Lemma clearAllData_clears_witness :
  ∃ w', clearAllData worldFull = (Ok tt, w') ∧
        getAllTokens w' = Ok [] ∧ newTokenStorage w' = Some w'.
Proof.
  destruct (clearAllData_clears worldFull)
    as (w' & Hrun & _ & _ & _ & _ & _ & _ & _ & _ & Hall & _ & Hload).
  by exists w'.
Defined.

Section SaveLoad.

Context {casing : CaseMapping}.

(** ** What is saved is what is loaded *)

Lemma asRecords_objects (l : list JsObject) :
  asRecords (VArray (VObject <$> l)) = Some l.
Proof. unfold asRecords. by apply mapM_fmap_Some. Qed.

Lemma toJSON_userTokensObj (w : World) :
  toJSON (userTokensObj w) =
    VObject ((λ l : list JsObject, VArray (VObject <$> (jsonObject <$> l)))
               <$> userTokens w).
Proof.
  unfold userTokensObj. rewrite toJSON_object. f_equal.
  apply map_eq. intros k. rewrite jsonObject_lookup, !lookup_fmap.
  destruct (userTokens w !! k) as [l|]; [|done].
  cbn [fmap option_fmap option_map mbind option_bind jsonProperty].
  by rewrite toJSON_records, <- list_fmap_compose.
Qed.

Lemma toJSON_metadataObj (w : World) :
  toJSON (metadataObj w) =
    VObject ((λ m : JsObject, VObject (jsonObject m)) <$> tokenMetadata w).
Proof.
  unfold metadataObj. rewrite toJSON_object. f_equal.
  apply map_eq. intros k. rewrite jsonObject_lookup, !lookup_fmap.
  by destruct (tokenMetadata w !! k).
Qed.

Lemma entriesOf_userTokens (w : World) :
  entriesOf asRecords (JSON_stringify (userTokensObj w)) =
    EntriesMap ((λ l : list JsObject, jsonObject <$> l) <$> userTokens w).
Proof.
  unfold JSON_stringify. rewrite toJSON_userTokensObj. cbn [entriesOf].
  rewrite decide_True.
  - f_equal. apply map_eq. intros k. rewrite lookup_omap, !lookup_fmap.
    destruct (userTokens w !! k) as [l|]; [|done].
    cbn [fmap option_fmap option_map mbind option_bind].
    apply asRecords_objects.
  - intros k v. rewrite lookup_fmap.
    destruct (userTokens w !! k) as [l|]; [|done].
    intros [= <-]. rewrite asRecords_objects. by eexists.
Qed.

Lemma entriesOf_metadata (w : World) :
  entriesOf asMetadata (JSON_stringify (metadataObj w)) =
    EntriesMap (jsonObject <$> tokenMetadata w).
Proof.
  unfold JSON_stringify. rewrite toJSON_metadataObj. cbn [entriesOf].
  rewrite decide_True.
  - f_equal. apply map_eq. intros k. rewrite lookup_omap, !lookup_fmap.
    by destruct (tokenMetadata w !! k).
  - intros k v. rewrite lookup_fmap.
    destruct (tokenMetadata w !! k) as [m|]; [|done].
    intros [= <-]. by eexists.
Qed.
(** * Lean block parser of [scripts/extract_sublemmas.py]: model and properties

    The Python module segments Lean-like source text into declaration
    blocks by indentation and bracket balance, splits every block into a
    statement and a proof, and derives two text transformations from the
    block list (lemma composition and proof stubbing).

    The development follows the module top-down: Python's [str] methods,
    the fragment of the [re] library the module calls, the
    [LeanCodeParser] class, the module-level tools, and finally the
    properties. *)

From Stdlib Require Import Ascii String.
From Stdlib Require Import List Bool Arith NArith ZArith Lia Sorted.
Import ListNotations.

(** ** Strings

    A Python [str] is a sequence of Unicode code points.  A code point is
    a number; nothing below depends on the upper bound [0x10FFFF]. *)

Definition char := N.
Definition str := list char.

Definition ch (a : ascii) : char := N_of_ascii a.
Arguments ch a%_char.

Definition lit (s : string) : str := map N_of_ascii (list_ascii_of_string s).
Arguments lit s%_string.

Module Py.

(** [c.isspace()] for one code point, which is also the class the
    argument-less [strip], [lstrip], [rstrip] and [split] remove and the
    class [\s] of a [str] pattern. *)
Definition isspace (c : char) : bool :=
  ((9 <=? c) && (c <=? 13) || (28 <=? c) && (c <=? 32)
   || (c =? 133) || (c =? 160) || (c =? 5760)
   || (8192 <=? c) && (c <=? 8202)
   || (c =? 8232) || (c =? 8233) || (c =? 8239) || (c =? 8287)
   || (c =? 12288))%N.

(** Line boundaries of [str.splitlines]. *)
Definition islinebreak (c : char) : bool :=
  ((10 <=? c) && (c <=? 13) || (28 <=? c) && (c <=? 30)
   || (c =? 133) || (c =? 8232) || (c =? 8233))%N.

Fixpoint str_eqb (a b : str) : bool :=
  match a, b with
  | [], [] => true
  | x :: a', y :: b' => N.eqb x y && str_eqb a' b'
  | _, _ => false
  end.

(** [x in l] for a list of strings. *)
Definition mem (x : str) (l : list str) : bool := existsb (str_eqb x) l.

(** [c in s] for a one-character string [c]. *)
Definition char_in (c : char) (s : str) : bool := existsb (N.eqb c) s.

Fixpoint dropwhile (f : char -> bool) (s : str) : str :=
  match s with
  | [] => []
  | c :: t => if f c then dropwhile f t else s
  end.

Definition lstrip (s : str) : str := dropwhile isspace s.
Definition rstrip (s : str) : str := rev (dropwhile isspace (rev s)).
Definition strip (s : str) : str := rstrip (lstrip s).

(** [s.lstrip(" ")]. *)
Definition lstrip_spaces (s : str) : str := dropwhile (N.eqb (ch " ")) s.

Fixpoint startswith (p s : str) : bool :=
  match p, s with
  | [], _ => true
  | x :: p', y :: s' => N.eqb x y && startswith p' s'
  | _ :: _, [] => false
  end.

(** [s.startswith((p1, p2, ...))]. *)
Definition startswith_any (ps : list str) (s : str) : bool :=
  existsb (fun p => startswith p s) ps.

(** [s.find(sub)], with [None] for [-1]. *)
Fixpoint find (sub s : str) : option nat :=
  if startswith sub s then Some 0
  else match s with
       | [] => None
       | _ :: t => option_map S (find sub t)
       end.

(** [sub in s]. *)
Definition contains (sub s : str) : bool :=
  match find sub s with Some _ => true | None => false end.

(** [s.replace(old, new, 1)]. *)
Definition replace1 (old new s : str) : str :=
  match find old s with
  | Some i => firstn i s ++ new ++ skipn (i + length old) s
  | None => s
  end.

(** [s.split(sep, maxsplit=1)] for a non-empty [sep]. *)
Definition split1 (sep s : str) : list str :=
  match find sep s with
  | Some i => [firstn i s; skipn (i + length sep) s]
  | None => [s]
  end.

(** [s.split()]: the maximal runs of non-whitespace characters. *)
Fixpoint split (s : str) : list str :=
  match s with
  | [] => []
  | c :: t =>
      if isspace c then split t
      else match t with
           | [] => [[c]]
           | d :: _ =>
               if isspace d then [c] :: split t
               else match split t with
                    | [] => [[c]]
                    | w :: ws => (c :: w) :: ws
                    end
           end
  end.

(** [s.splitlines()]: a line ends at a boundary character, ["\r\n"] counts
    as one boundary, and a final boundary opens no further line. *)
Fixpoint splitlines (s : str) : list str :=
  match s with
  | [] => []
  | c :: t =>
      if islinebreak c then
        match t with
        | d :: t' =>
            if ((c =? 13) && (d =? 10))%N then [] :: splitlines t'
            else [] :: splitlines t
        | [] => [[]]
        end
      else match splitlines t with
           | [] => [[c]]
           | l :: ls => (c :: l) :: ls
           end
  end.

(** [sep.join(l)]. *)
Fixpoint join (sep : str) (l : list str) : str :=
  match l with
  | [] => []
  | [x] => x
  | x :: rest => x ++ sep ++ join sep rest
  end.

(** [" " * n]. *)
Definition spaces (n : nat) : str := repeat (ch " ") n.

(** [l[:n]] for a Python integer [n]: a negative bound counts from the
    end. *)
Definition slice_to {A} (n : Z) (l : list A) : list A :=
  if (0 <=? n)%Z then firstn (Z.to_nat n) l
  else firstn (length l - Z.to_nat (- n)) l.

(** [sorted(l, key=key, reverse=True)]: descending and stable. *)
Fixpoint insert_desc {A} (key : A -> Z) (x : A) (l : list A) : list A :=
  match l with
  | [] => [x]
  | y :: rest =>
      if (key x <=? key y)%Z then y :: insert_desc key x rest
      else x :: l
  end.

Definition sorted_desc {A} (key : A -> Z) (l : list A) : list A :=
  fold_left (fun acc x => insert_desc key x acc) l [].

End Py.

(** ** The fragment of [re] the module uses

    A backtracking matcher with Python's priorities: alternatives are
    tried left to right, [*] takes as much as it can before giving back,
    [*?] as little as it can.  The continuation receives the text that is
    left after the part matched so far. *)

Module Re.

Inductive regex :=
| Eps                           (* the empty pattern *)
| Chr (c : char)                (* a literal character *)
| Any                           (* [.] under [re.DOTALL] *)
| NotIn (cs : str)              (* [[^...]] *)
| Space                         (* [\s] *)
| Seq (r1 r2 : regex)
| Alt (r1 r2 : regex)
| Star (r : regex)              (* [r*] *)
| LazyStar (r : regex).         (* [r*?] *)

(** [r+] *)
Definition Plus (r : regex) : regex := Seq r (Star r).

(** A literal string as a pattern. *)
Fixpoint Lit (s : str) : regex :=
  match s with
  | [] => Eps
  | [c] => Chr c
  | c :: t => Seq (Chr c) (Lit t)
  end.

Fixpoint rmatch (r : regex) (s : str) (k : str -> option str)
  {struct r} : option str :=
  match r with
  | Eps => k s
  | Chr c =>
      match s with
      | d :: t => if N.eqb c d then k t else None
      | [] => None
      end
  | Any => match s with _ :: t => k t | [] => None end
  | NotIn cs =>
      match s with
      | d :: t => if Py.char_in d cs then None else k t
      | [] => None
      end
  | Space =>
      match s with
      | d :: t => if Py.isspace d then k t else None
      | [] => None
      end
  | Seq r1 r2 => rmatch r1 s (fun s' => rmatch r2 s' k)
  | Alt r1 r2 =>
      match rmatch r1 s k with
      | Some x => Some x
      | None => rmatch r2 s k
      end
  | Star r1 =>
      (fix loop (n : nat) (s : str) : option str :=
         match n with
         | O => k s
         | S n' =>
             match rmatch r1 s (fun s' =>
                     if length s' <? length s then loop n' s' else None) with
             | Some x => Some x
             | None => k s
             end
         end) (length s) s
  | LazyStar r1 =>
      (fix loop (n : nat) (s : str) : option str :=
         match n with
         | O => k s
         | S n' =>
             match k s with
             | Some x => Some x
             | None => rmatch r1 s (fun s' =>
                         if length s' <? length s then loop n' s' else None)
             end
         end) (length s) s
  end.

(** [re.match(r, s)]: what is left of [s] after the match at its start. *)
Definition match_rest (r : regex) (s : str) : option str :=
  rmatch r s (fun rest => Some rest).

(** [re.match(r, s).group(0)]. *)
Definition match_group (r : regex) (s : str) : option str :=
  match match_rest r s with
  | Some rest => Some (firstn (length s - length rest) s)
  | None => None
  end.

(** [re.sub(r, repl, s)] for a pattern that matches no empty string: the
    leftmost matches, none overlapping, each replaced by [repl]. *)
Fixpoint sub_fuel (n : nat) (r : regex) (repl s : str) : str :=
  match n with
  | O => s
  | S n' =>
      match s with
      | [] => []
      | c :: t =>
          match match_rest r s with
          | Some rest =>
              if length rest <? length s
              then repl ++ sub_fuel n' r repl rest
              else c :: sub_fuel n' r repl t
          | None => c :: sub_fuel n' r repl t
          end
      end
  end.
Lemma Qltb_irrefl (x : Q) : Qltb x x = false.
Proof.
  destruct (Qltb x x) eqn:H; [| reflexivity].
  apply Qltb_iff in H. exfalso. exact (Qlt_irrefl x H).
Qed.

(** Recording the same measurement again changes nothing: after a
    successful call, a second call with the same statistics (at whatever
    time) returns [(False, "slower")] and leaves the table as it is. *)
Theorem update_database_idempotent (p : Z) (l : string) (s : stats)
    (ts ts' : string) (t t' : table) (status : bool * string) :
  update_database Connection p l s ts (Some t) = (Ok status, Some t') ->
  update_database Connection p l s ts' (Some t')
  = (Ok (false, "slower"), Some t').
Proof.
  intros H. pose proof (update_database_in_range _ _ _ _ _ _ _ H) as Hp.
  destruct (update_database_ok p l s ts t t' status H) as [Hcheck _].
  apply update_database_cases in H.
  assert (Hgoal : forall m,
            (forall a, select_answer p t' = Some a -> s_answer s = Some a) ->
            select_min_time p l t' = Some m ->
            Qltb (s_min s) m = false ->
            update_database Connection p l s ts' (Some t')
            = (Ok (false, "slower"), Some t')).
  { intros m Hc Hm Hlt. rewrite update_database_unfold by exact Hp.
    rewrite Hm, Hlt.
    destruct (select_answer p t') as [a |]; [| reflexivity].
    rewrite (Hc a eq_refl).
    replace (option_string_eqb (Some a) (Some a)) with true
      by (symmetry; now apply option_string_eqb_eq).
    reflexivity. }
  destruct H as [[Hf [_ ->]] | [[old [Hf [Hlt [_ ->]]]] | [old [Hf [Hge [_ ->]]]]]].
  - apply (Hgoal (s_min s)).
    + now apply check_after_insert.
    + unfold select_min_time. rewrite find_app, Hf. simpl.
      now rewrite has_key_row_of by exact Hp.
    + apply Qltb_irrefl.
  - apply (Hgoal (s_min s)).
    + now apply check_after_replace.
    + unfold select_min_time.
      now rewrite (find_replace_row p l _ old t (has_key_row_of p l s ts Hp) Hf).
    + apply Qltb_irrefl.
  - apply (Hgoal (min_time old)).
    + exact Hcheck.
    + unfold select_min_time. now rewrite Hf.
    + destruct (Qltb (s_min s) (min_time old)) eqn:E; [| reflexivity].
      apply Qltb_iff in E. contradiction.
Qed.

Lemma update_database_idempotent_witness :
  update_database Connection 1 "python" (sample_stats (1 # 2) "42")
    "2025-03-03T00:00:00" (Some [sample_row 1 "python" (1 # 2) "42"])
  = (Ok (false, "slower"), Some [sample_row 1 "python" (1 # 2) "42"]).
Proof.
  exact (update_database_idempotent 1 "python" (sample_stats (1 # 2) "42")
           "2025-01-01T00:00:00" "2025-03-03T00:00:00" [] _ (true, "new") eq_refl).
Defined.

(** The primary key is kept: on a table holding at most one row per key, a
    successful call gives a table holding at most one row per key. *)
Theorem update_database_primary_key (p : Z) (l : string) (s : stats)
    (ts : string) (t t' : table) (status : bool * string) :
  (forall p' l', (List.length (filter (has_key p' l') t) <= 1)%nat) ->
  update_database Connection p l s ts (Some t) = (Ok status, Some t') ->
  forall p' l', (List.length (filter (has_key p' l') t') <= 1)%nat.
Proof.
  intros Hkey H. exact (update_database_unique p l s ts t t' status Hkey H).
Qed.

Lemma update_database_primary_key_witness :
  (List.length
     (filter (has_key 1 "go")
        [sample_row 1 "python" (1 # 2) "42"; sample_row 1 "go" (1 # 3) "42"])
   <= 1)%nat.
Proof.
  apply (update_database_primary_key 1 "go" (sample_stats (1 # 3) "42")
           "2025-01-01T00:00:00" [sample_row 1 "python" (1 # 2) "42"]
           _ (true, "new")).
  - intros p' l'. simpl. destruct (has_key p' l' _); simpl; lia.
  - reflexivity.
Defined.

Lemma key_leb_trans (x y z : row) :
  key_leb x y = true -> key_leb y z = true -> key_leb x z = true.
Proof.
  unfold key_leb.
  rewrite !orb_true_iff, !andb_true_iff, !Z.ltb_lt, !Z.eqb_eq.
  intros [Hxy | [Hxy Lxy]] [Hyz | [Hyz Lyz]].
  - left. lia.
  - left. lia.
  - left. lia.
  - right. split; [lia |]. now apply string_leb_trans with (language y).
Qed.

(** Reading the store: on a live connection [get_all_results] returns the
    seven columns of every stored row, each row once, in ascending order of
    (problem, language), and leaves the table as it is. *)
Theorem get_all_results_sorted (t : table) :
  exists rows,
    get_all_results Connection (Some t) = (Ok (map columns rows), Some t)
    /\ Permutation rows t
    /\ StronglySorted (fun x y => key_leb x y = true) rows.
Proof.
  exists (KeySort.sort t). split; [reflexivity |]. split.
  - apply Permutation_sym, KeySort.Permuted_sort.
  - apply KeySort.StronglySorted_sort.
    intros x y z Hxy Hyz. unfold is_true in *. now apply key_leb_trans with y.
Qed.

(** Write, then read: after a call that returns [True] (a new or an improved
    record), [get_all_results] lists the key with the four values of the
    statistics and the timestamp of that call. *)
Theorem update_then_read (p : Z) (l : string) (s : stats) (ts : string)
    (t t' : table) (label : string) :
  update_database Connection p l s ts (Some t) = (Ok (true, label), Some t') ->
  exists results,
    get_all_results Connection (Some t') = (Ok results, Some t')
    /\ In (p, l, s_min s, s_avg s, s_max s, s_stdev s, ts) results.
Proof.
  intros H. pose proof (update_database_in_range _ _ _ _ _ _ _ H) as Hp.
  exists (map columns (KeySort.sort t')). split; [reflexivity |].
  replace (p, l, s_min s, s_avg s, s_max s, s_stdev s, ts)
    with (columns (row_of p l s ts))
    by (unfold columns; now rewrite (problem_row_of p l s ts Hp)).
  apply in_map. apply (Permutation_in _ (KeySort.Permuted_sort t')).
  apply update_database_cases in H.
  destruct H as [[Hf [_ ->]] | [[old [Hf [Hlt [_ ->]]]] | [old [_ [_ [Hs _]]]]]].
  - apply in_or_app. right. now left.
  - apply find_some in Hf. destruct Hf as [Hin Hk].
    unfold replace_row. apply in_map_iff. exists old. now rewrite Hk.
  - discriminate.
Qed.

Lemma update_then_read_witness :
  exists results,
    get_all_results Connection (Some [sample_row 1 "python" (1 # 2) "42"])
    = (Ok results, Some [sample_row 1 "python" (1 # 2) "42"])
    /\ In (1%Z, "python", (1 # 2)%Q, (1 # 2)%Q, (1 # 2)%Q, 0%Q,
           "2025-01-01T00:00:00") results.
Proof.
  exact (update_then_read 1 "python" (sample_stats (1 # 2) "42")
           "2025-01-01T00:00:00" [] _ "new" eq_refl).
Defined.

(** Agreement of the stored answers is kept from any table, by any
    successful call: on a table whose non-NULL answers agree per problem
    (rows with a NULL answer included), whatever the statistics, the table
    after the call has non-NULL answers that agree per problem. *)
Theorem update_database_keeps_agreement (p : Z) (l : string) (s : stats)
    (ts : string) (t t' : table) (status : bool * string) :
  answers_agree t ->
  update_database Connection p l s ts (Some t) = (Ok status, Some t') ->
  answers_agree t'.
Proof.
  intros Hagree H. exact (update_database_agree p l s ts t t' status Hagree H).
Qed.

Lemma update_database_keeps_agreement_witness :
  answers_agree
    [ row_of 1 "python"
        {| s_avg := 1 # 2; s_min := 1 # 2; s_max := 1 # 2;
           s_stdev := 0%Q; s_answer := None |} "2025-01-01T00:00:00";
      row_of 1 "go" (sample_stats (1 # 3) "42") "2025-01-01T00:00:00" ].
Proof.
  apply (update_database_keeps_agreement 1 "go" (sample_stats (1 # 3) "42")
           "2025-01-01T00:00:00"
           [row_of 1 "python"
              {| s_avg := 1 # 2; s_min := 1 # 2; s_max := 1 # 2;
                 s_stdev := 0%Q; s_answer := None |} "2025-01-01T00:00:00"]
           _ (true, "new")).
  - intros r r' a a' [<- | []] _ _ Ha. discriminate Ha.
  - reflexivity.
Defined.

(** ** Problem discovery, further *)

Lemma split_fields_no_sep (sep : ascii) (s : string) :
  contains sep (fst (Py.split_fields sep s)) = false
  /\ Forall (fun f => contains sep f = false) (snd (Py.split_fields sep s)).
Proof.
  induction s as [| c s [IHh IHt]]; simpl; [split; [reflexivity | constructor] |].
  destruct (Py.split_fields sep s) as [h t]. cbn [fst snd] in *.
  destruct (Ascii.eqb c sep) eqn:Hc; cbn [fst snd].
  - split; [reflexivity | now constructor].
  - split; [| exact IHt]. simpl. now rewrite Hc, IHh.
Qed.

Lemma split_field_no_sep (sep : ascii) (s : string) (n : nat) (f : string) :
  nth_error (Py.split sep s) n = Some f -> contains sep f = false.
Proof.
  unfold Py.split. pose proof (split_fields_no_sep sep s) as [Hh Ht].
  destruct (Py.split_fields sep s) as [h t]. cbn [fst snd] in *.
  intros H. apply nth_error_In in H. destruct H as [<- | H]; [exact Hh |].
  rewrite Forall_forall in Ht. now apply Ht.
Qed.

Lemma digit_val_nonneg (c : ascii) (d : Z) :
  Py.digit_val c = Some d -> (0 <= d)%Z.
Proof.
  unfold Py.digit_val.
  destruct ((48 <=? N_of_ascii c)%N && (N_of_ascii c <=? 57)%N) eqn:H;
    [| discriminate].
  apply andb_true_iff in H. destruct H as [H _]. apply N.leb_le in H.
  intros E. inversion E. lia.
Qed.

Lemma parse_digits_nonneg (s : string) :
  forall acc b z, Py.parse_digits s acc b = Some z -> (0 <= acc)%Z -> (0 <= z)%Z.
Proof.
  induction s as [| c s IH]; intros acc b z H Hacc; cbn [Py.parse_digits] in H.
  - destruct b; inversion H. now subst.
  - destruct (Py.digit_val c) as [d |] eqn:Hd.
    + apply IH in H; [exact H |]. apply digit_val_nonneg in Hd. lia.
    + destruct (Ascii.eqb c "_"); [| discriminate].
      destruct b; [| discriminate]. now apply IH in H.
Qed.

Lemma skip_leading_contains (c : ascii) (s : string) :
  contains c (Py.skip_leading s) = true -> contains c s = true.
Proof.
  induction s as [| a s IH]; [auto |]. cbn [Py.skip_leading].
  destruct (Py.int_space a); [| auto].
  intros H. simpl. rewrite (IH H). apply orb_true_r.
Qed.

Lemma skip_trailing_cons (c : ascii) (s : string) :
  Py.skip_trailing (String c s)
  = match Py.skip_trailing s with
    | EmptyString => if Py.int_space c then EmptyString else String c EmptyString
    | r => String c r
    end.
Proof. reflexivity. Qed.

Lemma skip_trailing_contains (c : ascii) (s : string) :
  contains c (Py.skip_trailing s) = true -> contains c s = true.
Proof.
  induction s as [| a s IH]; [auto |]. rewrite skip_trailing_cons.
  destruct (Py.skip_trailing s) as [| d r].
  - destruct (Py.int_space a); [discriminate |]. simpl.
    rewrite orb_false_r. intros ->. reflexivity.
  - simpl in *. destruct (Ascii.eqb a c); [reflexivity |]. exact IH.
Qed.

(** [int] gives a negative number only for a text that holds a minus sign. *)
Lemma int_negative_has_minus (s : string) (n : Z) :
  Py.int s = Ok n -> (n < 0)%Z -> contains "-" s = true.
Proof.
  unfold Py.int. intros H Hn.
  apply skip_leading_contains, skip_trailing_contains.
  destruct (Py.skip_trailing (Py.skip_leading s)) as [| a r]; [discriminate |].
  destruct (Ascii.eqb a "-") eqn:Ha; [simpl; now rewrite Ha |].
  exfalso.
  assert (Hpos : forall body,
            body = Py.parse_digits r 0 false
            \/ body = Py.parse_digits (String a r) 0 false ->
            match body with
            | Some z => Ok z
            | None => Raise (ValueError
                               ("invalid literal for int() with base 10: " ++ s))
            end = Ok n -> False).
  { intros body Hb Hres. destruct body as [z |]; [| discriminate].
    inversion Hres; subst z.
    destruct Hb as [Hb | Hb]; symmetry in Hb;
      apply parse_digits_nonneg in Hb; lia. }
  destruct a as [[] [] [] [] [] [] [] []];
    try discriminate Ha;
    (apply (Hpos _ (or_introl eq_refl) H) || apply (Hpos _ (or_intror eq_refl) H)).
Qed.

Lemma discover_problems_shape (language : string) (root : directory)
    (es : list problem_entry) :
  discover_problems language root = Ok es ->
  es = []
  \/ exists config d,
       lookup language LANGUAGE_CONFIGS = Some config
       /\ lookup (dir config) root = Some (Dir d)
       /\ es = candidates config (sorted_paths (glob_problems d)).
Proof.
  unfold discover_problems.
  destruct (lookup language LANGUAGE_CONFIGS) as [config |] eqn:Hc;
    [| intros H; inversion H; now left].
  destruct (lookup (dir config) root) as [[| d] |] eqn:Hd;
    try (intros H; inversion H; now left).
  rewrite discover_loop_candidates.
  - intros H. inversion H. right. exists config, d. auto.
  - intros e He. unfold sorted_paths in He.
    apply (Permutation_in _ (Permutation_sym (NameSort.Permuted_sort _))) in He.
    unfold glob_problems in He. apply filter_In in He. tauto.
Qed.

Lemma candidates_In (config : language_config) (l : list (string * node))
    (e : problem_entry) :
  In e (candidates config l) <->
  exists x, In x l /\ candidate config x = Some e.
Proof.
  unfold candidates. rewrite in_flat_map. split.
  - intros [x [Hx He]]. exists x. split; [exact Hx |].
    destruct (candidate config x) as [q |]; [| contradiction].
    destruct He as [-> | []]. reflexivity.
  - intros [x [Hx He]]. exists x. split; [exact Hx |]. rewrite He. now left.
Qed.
--
Exercise directions: Copy out the entries above exactly as given, starting at the top and ending with the line containing "Lemma entriesOf_userTokens (w"; include both and nothing more.

Expected answer:
Lemma clearAllData_clears_witness :
  ∃ w', clearAllData worldFull = (Ok tt, w') ∧
        getAllTokens w' = Ok [] ∧ newTokenStorage w' = Some w'.
Proof.
  destruct (clearAllData_clears worldFull)
    as (w' & Hrun & _ & _ & _ & _ & _ & _ & _ & _ & Hall & _ & Hload).
  by exists w'.
Defined.

Section SaveLoad.

Context {casing : CaseMapping}.

(** ** What is saved is what is loaded *)

Lemma asRecords_objects (l : list JsObject) :
  asRecords (VArray (VObject <$> l)) = Some l.
Proof. unfold asRecords. by apply mapM_fmap_Some. Qed.

Lemma toJSON_userTokensObj (w : World) :
  toJSON (userTokensObj w) =
    VObject ((λ l : list JsObject, VArray (VObject <$> (jsonObject <$> l)))
               <$> userTokens w).
Proof.
  unfold userTokensObj. rewrite toJSON_object. f_equal.
  apply map_eq. intros k. rewrite jsonObject_lookup, !lookup_fmap.
  destruct (userTokens w !! k) as [l|]; [|done].
  cbn [fmap option_fmap option_map mbind option_bind jsonProperty].
  by rewrite toJSON_records, <- list_fmap_compose.
Qed.

Lemma toJSON_metadataObj (w : World) :
  toJSON (metadataObj w) =
    VObject ((λ m : JsObject, VObject (jsonObject m)) <$> tokenMetadata w).
Proof.
  unfold metadataObj. rewrite toJSON_object. f_equal.
  apply map_eq. intros k. rewrite jsonObject_lookup, !lookup_fmap.
  by destruct (tokenMetadata w !! k).
Qed.

Lemma entriesOf_userTokens (w : World) :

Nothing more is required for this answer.